Gut vorstellbar, dass die alteingesessenen Herren sich von dem Neuankömmling, der auch noch schlechter besoldet war als sie, nichts sagen lassen wollten. Dahinter stand aber auch ein grundsätzlicher Konflikt: "Wenn die Menschen die Messe (bei Hofmann) gehört haben, so kommen ihrer gar wenig zu den Evangelien oder Predigt", beschwerte sich Götz.

Kraftausdrücke

Die Kirchenmänner schreckten im Streit auch vor kräftigen Ausdrücken nicht zurück: "Darf man nit mit dir reden du alter Narr, ich darf dir ein Mal eins in das Maul geben", zitiert Götz einen von ihnen. Sich selbst schilderte der Mann aus Ingolstadt als jemanden, der seine Aufgabe ernst nahm und versuchte, danach zu leben. Das Gute lehren und die Laster strafen, sei sein Ziel. Es gehe auch um seine Seele, wenn der Herr einst Rechenschaft von ihm verlangen werde. Deswegen wolle er seinen Schäflein mit gutem Beispiel und guter Lehre vorangehen.

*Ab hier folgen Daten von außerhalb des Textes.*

Fixpoint decode_chunks (s : string) : option string :=
  match s with
  | "" => Some ""
  | String a0 "" => None
  | String a0 (String a1 "") =>
      n ← shift_in 0 a0; n ← shift_in n a1;
      let n := Z.shiftl n 12 in Some (String (byte_of (Z.shiftr n 16)) "")
  | String a0 (String a1 (String a2 "")) =>
      n ← shift_in 0 a0; n ← shift_in n a1; n ← shift_in n a2;
      let n := Z.shiftl n 6 in
      Some (String (byte_of (Z.shiftr n 16)) (String (byte_of (Z.shiftr n 8)) ""))
  | String a0 (String a1 (String a2 (String a3 s))) =>
      n ← shift_in 0 a0; n ← shift_in n a1; n ← shift_in n a2; n ← shift_in n a3;
      rest ← decode_chunks s;
      Some (String (byte_of (Z.shiftr n 16)) (String (byte_of (Z.shiftr n 8)) (String (byte_of n) rest)))
  end.

Definition b64u_decode (s : string) : option string := decode_chunks (trim s).

Fixpoint str_take (n : nat) (s : string) : string :=
  match n, s with
  | S n, String a s => String a (str_take n s)
  | _, _ => ""
  end.

Definition keyid (pub_raw : string) : string := str_take 16 (b64u_encode pub_raw).

(** [try_into::<[u8; 32]>]. *)
Definition key_bytes (raw : string) : option string :=
  if bool_decide (String.length raw = 32) then Some raw else None.

(** ** Canonical bytes *)

Definition key_le (p q : string * string) : Prop := String.le p.1 q.1.
#[global] Instance key_le_dec : RelDecision key_le.
Proof. unfold key_le. solve_decision. Defined.

Section canonical.
Context `{WireFormat}.

(** An object from its keys and the canonical form of their values. *)
Definition write_object (entries : list (string * string)) : string :=
  "{" +:+ join "," ((fun kv => json_to_string (JString kv.1) +:+ ":" +:+ kv.2) <$> merge_sort key_le entries)
  +:+ "}".

Fixpoint write_canonical (v : json) : string :=
  match v with
  | JObject fields => write_object ((fun kv => (kv.1, write_canonical kv.2)) <$> fields)
  | JArray l => "[" +:+ join "," (write_canonical <$> l) +:+ "]"
  | _ => json_to_string v
  end.

Definition canonical_bytes (record : json) : string :=
  match record with
  | JObject fields =>
      write_object ((fun kv => (kv.1, write_canonical kv.2))
                    <$> filter (fun kv : string * json => kv.1 <> "signature") fields)
  | _ => write_canonical record
  end.
End canonical.

(** ** Trust anchors

    The file system is what [read_to_string] answers for the text of a path; a
    write changes the answer for the text written to. *)

Definition files := string -> option string.

Record TrustAnchors := mkTrustAnchors { ta_dir : string }.

(** [Path::join]: an absolute name replaces the directory. *)
Definition join_path (dir name : string) : string :=
  if starts_with name "/" then name else path_join dir name.

Definition from_env (var : option string) : TrustAnchors :=
  mkTrustAnchors (default "/etc/selfdef/ms003-trust-anchors" var).

Definition anchor_path (a : TrustAnchors) (key_id : string) : string :=
  join_path (ta_dir a) (key_id +:+ ".pub").

Definition load (fs : files) (a : TrustAnchors) (key_id : string) : option string :=
  body ← fs (anchor_path a key_id);
  raw ← b64u_decode body;
  raw ← key_bytes raw;
  if bool_decide (keyid raw = key_id) then Some raw else None.

(** What [create_dir_all] and [write] answer; a write that fails leaves the file
    in some state. *)
Record AddIo := mkAddIo {
  io_mkdir : result unit string;
  io_write : result unit (string * option string);
}.

Definition set_file (p : string) (body : option string) (fs : files) : files :=
  fun q => if bool_decide (q = p) then body else fs q.

Definition newline : string := String "010" "".

Definition add (io : AddIo) (fs : files) (a : TrustAnchors) (pub_b64u : string) :
    result string string * files :=
  match raw ← b64u_decode pub_b64u; key_bytes raw with
  | None => (Err "not a base64url raw 32-byte ed25519 public key", fs)
  | Some raw =>
      let kid := keyid raw in
      match io_mkdir io with
      | Err e => (Err e, fs)
      | Ok _ =>
          match io_write io with
          | Err (e, partial) => (Err e, set_file (anchor_path a kid) partial fs)
          | Ok _ => (Ok kid, set_file (anchor_path a kid) (Some (b64u_encode raw +:+ newline)) fs)
          end
      end
  end.

(** [Path::file_stem] of a name whose [Path::extension] is [pub]: what precedes
    the last dot, when it is not empty. *)
Definition pub_stem (name : string) : option string :=
  stem ← strip_suffix ".pub" name;
  if bool_decide (stem = "") then None else Some stem.

(** [entries]: the names [read_dir] yields, in its order; [None] when it fails. *)
Definition list_anchors (fs : files) (a : TrustAnchors) (entries : option (list string)) : list string :=
  merge_sort String.le
    (omap (fun name =>
             stem ← pub_stem name;
             if utf8_valid stem && bool_decide (is_Some (load fs a stem)) then Some stem else None)
          (default [] entries)).

(** ** Verification *)

(** The temporary directory, the writes below it, and the exit status of
    [openssl pkeyutl -verify] on a DER key, a message and a signature; [None]
    when the process cannot be started. *)
Record Openssl := mkOpenssl {
  os_tempdir : bool;
  os_write : string -> bool;
  os_run : string -> string -> string -> option bool;
}.

Definition ED25519_SPKI_PREFIX : string :=
  str_concat ((fun n => String (byte_of n) "")
              <$> [0x30; 0x2a; 0x30; 0x05; 0x06; 0x03; 0x2b; 0x65; 0x70; 0x03; 0x21; 0x00]%Z).

Definition openssl_verify (os : Openssl) (pub_raw msg sig : string) : bool :=
  if negb (os_tempdir os) then false
  else
    let der := ED25519_SPKI_PREFIX +:+ pub_raw in
    if negb (os_write os "k.der") || negb (os_write os "m.bin") || negb (os_write os "s.bin") then false
    else default false (os_run os der msg sig).

Section verify.
Context `{WireFormat}.

Definition verify_record (os : Openssl) (fs : files) (anchors : TrustAnchors) (record : json) :
    VerifyStatus.t :=
  match json_get record "signature" with
  | None | Some JNull => VerifyStatus.NoSignatureField
  | Some (JString sig) =>
      if bool_decide (sig = UNSIGNED_PLACEHOLDER) then VerifyStatus.UnsignedPlaceholder
      else
        match strip_prefix PREFIX sig with
        | None => VerifyStatus.InvalidSignature
        | Some rest =>
            match split_once ":" rest with
            | None => VerifyStatus.InvalidSignature
            | Some (kid, sig_b64) =>
                match load fs anchors kid with
                | None => VerifyStatus.UnknownKeyid
                | Some pub_raw =>
                    match b64u_decode sig_b64 with
                    | Some sig_bytes =>
                        if bool_decide (String.length sig_bytes = 64) then
                          if openssl_verify os pub_raw (canonical_bytes record) sig_bytes
                          then VerifyStatus.Verified else VerifyStatus.InvalidSignature
                        else VerifyStatus.InvalidSignature
                    | None => VerifyStatus.InvalidSignature
                    end
                end
            end
        end
  | Some _ => VerifyStatus.InvalidSignature
  end.
End verify.

(** ** base64url round trip *)

(** Or-ing a value into the zero bits below a shifted one is an addition. *)
Lemma lor_shiftl_add n v k : (0 <= k)%Z -> (0 <= v < 2 ^ k)%Z -> Z.lor (Z.shiftl n k) v = (n * 2 ^ k + v)%Z.
Proof.
  intros Hk Hv. rewrite <-Z.shiftl_mul_pow2 by done. symmetry. apply Z.add_nocarry_lor.
  apply Z.bits_inj'. intros i Hi. rewrite Z.land_spec, Z.bits_0.
  destruct (Z.lt_ge_cases i k); [by rewrite Z.shiftl_spec_low|].
  rewrite <-(Z.mod_small v (2 ^ k)), Z.mod_pow2_bits_high, andb_false_r by lia. done.
Qed.

Lemma zbyte_range a : (0 <= zbyte a < 256)%Z.
Proof. unfold zbyte, byte. assert (H := N_ascii_bounded a). lia. Qed.

Lemma byte_of_zbyte a n : (n `mod` 256 = zbyte a)%Z -> byte_of n = a.
Proof. intros E. unfold byte_of, zbyte, byte in *. by rewrite E, N2Z.id, ascii_N_embedding. Qed.

Lemma group3_add b0 b1 b2 : (0 <= b0 < 256)%Z -> (0 <= b1 < 256)%Z -> (0 <= b2 < 256)%Z ->
  group3 b0 b1 b2 = (b0 * 65536 + b1 * 256 + b2)%Z.
Proof.
  intros. unfold group3.
  replace (Z.shiftl b0 16) with (Z.shiftl (Z.shiftl b0 8) 8) by by rewrite Z.shiftl_shiftl.
  rewrite <-Z.shiftl_lor, (lor_shiftl_add b0), lor_shiftl_add by lia. lia.
Qed.

(** The 64 characters of the alphabet: the value table inverts it, and none of
    them is white space. *)
Lemma b64u_alphabet i : (0 <= i < 64)%Z ->
  b64u_val (b64u_char i) = Some i /\ is_ascii (b64u_char i) = true /\ ws_byte (b64u_char i) = false.
Proof.
  intros Hi.
  assert (Hall : forallb (fun i => bool_decide (b64u_val (b64u_char i) = Some i)
                    && is_ascii (b64u_char i) && negb (ws_byte (b64u_char i))) (seqZ 0 64) = true) by reflexivity.
  rewrite forallb_forall in Hall. specialize (Hall i). rewrite <-list_elem_of_In, elem_of_seqZ in Hall.
  specialize (Hall ltac:(lia)). rewrite !andb_true_iff, negb_true_iff, bool_decide_eq_true in Hall. tauto.
Qed.

Lemma sextet_index n k : (0 <= k)%Z -> Z.land (Z.shiftr n k) 63 = ((n `div` 2 ^ k) `mod` 64)%Z.
Proof. intros. by rewrite (Z.land_ones _ 6), Z.shiftr_div_pow2. Qed.

Lemma shift_in_sextet n m k : (0 <= k)%Z ->
  shift_in n (sextet m k) = Some (n * 64 + (m `div` 2 ^ k) `mod` 64)%Z.
Proof.
  intros. unfold shift_in, sextet. rewrite sextet_index by done.
  assert (Hr := Z.mod_pos_bound (m `div` 2 ^ k) 64 ltac:(lia)).
  rewrite (proj1 (b64u_alphabet _ Hr)). simpl. by rewrite lor_shiftl_add.
Qed.

(** Reading the sextets of a group back. *)
Ltac sextets :=
  cbn [b64u_encode decode_chunks];
  repeat (rewrite shift_in_sextet by lia; cbn [mbind option_bind]).

(** The four sextets of a 24-bit group add up to it. *)
Lemma sextets_sum n : (0 <= n < 2 ^ 24)%Z ->
  ((((0 * 64 + (n `div` 2 ^ 18) `mod` 64) * 64 + (n `div` 2 ^ 12) `mod` 64) * 64
     + (n `div` 2 ^ 6) `mod` 64) * 64 + (n `div` 2 ^ 0) `mod` 64 = n)%Z.
Proof. intros. Z.div_mod_to_equations. lia. Qed.

(** Three and two sextets, left aligned, when the bits below them are zero. *)
Lemma sextets_sum3 n : (0 <= n < 2 ^ 24)%Z -> (n `mod` 64 = 0)%Z ->
  ((((0 * 64 + (n `div` 2 ^ 18) `mod` 64) * 64 + (n `div` 2 ^ 12) `mod` 64) * 64
     + (n `div` 2 ^ 6) `mod` 64) ≪ 6 = n)%Z.
Proof. intros. rewrite Z.shiftl_mul_pow2 by lia. Z.div_mod_to_equations. lia. Qed.
Lemma sextets_sum2 n : (0 <= n < 2 ^ 24)%Z -> (n `mod` 4096 = 0)%Z ->
  (((0 * 64 + (n `div` 2 ^ 18) `mod` 64) * 64 + (n `div` 2 ^ 12) `mod` 64) ≪ 12 = n)%Z.
Proof. intros. rewrite Z.shiftl_mul_pow2 by lia. Z.div_mod_to_equations. lia. Qed.

Lemma group3_bytes b0 b1 b2 :
  let n := (zbyte b0 * 65536 + zbyte b1 * 256 + zbyte b2)%Z in
  byte_of (Z.shiftr n 16) = b0 /\ byte_of (Z.shiftr n 8) = b1 /\ byte_of n = b2.
Proof.
  intros n. assert (H0 := zbyte_range b0). assert (H1 := zbyte_range b1). assert (H2 := zbyte_range b2).
  repeat split; apply byte_of_zbyte; rewrite ?Z.shiftr_div_pow2 by lia; subst n; Z.div_mod_to_equations; lia.
Qed.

Zuviel zu tun hat er übrigens auch. Götz muss die Frühmesse alleine ausrichten. Ohne Kaplan könne er das auf Dauer nicht leisten, stellte er fest. Als Vorbild für seine Predigten gibt er noch Johann Geiler von Kaisersberg an, den 1510 gestorbenen Straßburger Domprediger, einen weithin berühmten Mann, dessen Predigten auch gedruckt worden waren. Und auf die Frage, wie der Mensch selig werden könne, empfiehlt er ihm unter anderem "die Gemeinschaft und Verdienung aller lieben Heiligen" - ein sehr katholischer Gedanke.

Viele Schwierigkeiten

Es kamen wohl viele Schwierigkeiten zusammen für diesen Wertheimer Pfarrer in schwieriger Zeit. Persönliche Animositäten und Probleme eines Neugekommenen mit alten Strukturen vermischten sich mit den Eigenarten der Lebensführung des damaligen Klerus, der Pfarrorganisation und theologisch-pastoralen Aspekten.

Wie lange Götz in Wertheim blieb, ist nicht recht klar. 1523 wollte Graf Georg wieder einen Chorherrn zum Stadtpfarrer machen und wandte sich deswegen an Würzburg. In der Zwischenzeit hatte nicht nur der Wertheimer Graf Luther persönlich kennengelernt, sondern Luther war durch das Wormser Edikt zum Ketzer erklärt worden. Die Entwicklung, die zur Reformation wurde, hatte Fahrt aufgenommen.

Die von Götz geschilderte Situation in Wertheim 1520 dürfte recht typisch für die damalige Zeit gewesen sein. Die Ereignisse um den Pfarrer Götz zeigen uns aber auch einen Zustand, in dem noch offen war, wohin die Reise in der Main-Tauber-Stadt gehen würde.